● Extracted data entries
+ + + + + + +
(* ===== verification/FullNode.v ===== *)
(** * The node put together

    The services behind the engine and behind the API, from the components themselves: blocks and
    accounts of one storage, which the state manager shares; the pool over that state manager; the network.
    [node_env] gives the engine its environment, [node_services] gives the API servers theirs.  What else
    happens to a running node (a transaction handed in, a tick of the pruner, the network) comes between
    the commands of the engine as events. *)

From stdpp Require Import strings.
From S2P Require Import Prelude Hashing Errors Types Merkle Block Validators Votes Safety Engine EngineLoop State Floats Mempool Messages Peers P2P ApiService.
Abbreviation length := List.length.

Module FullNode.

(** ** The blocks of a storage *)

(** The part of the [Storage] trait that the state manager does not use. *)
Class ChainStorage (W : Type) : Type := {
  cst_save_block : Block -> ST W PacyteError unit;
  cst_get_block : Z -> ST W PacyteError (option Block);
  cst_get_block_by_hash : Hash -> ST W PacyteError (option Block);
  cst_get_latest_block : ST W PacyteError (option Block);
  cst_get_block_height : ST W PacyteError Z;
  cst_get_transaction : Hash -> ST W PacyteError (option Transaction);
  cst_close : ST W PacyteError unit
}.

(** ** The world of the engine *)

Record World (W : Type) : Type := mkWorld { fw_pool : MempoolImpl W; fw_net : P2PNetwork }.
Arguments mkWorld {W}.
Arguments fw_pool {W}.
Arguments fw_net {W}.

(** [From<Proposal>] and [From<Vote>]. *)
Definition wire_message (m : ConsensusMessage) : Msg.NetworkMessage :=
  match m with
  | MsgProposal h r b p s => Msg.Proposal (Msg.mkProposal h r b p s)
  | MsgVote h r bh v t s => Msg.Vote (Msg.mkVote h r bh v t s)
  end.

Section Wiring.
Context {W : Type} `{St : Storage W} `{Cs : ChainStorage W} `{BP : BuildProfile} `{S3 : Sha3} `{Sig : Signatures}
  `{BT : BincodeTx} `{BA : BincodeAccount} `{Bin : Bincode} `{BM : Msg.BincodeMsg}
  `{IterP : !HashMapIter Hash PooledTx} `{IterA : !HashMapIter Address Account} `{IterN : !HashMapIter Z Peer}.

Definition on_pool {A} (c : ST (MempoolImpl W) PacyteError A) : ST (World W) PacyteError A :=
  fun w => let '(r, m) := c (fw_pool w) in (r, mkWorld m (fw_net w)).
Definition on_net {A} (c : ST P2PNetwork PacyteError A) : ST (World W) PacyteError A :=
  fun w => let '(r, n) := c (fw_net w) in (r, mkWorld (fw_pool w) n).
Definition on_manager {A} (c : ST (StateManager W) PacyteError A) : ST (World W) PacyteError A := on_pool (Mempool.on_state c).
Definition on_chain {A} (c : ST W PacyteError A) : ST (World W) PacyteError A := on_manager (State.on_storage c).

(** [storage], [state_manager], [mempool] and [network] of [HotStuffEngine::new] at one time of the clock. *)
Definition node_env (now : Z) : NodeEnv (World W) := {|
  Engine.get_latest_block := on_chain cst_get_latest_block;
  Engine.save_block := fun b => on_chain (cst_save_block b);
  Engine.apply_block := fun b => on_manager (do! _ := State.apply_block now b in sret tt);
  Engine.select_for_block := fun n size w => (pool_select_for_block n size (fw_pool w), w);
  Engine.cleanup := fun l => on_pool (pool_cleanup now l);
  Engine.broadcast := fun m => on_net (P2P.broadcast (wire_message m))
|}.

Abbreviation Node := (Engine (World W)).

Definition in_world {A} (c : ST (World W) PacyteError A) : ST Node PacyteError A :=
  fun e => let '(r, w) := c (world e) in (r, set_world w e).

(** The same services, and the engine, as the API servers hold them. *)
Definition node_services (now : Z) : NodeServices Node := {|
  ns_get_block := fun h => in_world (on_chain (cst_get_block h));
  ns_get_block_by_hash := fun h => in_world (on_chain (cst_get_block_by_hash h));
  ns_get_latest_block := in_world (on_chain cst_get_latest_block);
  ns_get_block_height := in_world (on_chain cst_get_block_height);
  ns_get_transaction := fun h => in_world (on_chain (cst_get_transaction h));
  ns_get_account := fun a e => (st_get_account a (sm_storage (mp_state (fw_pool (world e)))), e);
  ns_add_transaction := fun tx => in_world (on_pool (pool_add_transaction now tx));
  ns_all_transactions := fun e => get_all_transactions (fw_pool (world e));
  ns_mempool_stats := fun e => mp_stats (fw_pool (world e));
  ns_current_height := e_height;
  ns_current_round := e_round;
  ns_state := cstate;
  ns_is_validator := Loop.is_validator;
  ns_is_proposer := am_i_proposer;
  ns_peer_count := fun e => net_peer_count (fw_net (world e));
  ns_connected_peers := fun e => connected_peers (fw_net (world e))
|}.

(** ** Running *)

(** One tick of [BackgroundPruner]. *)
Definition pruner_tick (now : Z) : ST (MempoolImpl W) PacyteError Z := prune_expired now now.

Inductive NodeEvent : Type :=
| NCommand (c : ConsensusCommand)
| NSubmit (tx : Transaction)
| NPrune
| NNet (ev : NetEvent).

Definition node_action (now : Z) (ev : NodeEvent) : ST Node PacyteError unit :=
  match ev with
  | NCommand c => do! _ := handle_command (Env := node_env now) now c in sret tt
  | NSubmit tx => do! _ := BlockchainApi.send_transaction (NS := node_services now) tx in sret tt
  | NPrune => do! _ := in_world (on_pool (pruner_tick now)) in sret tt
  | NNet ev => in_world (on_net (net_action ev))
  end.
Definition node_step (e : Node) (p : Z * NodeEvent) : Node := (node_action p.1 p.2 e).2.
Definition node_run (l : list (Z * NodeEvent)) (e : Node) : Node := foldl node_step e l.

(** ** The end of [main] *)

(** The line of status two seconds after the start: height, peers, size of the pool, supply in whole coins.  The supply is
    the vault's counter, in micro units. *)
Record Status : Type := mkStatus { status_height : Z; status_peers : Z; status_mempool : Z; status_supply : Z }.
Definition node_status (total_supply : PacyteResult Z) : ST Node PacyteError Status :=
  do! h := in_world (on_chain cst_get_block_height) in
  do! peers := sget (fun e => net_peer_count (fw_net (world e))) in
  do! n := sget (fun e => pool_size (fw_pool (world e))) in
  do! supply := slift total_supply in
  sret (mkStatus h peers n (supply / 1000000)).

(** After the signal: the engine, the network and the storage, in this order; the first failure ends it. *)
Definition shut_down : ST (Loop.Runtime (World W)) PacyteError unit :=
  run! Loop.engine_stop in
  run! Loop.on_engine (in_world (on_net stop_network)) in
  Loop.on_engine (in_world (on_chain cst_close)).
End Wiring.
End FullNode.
+ + + + + + +
● Your instructions
Copy the entries exactly, leaving no line out.

● Result of the task
(* ===== verification/FullNode.v ===== *)
(** * The node put together

    The services behind the engine and behind the API, from the components themselves: blocks and
    accounts of one storage, which the state manager shares; the pool over that state manager; the network.
    [node_env] gives the engine its environment, [node_services] gives the API servers theirs.  What else
    happens to a running node (a transaction handed in, a tick of the pruner, the network) comes between
    the commands of the engine as events. *)

From stdpp Require Import strings.
From S2P Require Import Prelude Hashing Errors Types Merkle Block Validators Votes Safety Engine EngineLoop State Floats Mempool Messages Peers P2P ApiService.
Abbreviation length := List.length.

Module FullNode.

(** ** The blocks of a storage *)

(** The part of the [Storage] trait that the state manager does not use. *)
Class ChainStorage (W : Type) : Type := {
  cst_save_block : Block -> ST W PacyteError unit;
  cst_get_block : Z -> ST W PacyteError (option Block);
  cst_get_block_by_hash : Hash -> ST W PacyteError (option Block);
  cst_get_latest_block : ST W PacyteError (option Block);
  cst_get_block_height : ST W PacyteError Z;
  cst_get_transaction : Hash -> ST W PacyteError (option Transaction);
  cst_close : ST W PacyteError unit
}.

(** ** The world of the engine *)

Record World (W : Type) : Type := mkWorld { fw_pool : MempoolImpl W; fw_net : P2PNetwork }.
Arguments mkWorld {W}.
Arguments fw_pool {W}.
Arguments fw_net {W}.

(** [From<Proposal>] and [From<Vote>]. *)
Definition wire_message (m : ConsensusMessage) : Msg.NetworkMessage :=
  match m with
  | MsgProposal h r b p s => Msg.Proposal (Msg.mkProposal h r b p s)
  | MsgVote h r bh v t s => Msg.Vote (Msg.mkVote h r bh v t s)
  end.

Section Wiring.
Context {W : Type} `{St : Storage W} `{Cs : ChainStorage W} `{BP : BuildProfile} `{S3 : Sha3} `{Sig : Signatures}
  `{BT : BincodeTx} `{BA : BincodeAccount} `{Bin : Bincode} `{BM : Msg.BincodeMsg}
  `{IterP : !HashMapIter Hash PooledTx} `{IterA : !HashMapIter Address Account} `{IterN : !HashMapIter Z Peer}.

Definition on_pool {A} (c : ST (MempoolImpl W) PacyteError A) : ST (World W) PacyteError A :=
  fun w => let '(r, m) := c (fw_pool w) in (r, mkWorld m (fw_net w)).
Definition on_net {A} (c : ST P2PNetwork PacyteError A) : ST (World W) PacyteError A :=
  fun w => let '(r, n) := c (fw_net w) in (r, mkWorld (fw_pool w) n).
Definition on_manager {A} (c : ST (StateManager W) PacyteError A) : ST (World W) PacyteError A := on_pool (Mempool.on_state c).
Definition on_chain {A} (c : ST W PacyteError A) : ST (World W) PacyteError A := on_manager (State.on_storage c).

(** [storage], [state_manager], [mempool] and [network] of [HotStuffEngine::new] at one time of the clock. *)
Definition node_env (now : Z) : NodeEnv (World W) := {|
  Engine.get_latest_block := on_chain cst_get_latest_block;
  Engine.save_block := fun b => on_chain (cst_save_block b);
  Engine.apply_block := fun b => on_manager (do! _ := State.apply_block now b in sret tt);
  Engine.select_for_block := fun n size w => (pool_select_for_block n size (fw_pool w), w);
  Engine.cleanup := fun l => on_pool (pool_cleanup now l);
  Engine.broadcast := fun m => on_net (P2P.broadcast (wire_message m))
|}.

Abbreviation Node := (Engine (World W)).

Definition in_world {A} (c : ST (World W) PacyteError A) : ST Node PacyteError A :=
  fun e => let '(r, w) := c (world e) in (r, set_world w e).

(** The same services, and the engine, as the API servers hold them. *)
Definition node_services (now : Z) : NodeServices Node := {|
  ns_get_block := fun h => in_world (on_chain (cst_get_block h));
  ns_get_block_by_hash := fun h => in_world (on_chain (cst_get_block_by_hash h));
  ns_get_latest_block := in_world (on_chain cst_get_latest_block);
  ns_get_block_height := in_world (on_chain cst_get_block_height);
  ns_get_transaction := fun h => in_world (on_chain (cst_get_transaction h));
  ns_get_account := fun a e => (st_get_account a (sm_storage (mp_state (fw_pool (world e)))), e);
  ns_add_transaction := fun tx => in_world (on_pool (pool_add_transaction now tx));
  ns_all_transactions := fun e => get_all_transactions (fw_pool (world e));
  ns_mempool_stats := fun e => mp_stats (fw_pool (world e));
  ns_current_height := e_height;
  ns_current_round := e_round;
  ns_state := cstate;
  ns_is_validator := Loop.is_validator;
  ns_is_proposer := am_i_proposer;
  ns_peer_count := fun e => net_peer_count (fw_net (world e));
  ns_connected_peers := fun e => connected_peers (fw_net (world e))
|}.

(** ** Running *)

(** One tick of [BackgroundPruner]. *)
Definition pruner_tick (now : Z) : ST (MempoolImpl W) PacyteError Z := prune_expired now now.

Inductive NodeEvent : Type :=
| NCommand (c : ConsensusCommand)
| NSubmit (tx : Transaction)
| NPrune
| NNet (ev : NetEvent).

Definition node_action (now : Z) (ev : NodeEvent) : ST Node PacyteError unit :=
  match ev with
  | NCommand c => do! _ := handle_command (Env := node_env now) now c in sret tt
  | NSubmit tx => do! _ := BlockchainApi.send_transaction (NS := node_services now) tx in sret tt
  | NPrune => do! _ := in_world (on_pool (pruner_tick now)) in sret tt
  | NNet ev => in_world (on_net (net_action ev))
  end.
Definition node_step (e : Node) (p : Z * NodeEvent) : Node := (node_action p.1 p.2 e).2.
Definition node_run (l : list (Z * NodeEvent)) (e : Node) : Node := foldl node_step e l.

(** ** The end of [main] *)

(** The line of status two seconds after the start: height, peers, size of the pool, supply in whole coins.  The supply is
    the vault's counter, in micro units. *)
Record Status : Type := mkStatus { status_height : Z; status_peers : Z; status_mempool : Z; status_supply : Z }.
Definition node_status (total_supply : PacyteResult Z) : ST Node PacyteError Status :=
  do! h := in_world (on_chain cst_get_block_height) in
  do! peers := sget (fun e => net_peer_count (fw_net (world e))) in
  do! n := sget (fun e => pool_size (fw_pool (world e))) in
  do! supply := slift total_supply in
  sret (mkStatus h peers n (supply / 1000000)).

(** After the signal: the engine, the network and the storage, in this order; the first failure ends it. *)
Definition shut_down : ST (Loop.Runtime (World W)) PacyteError unit :=
  run! Loop.engine_stop in
  run! Loop.on_engine (in_world (on_net stop_network)) in
  Loop.on_engine (in_world (on_chain cst_close)).
End Wiring.
End FullNode.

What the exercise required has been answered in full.